____ The data
Lemma sniff_udp_protocol_safe data port : is_ok (sniff_udp_protocol data port) = true.
Proof.
  unfold sniff_udp_protocol.
  assert (Hs : exists b, (if 20 <=? zlen data then s ← slice_at data 4 4; Ok (bool_decide (s = stun_cookie))
          else Ok false) = Ok b).
  { destruct (20 <=? zlen data) eqn:E; bool_props; [|by eexists]. read_step. by eexists. }
  assert (Hq : exists b, looks_like_quic data = Ok b).
  { unfold looks_like_quic. case_bool_decide as Hn; [by eexists|]. apply zlen_pos in Hn.
    read_step. destruct b; [by eexists|]. read_step. by eexists. }
  assert (Hd : exists b, looks_like_dtls data = Ok b).
  { unfold looks_like_dtls. destruct (zlen data <? 3) eqn:E; [by eexists|]. bool_props.
    read_step. destruct b; [|by eexists]. cbn [negb]. read_step. by eexists. }
  destruct Hs as [s ->], Hq as [q ->], Hd as [d ->]. cbn [mbind result_bind].
  destruct s; [done|]. destruct q; [done|]. destruct d; [done|]. destruct (_ && _); [done|].
  pose proof (looks_like_dns_safe data port) as H.
  destruct (looks_like_dns data port) as [[]| |]; done.
Qed.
________
-- Aim of the exercise --
Nothing but a number should be given for this: how many lines in the entries above contain "eexists"?

-- Output for this exercise --
5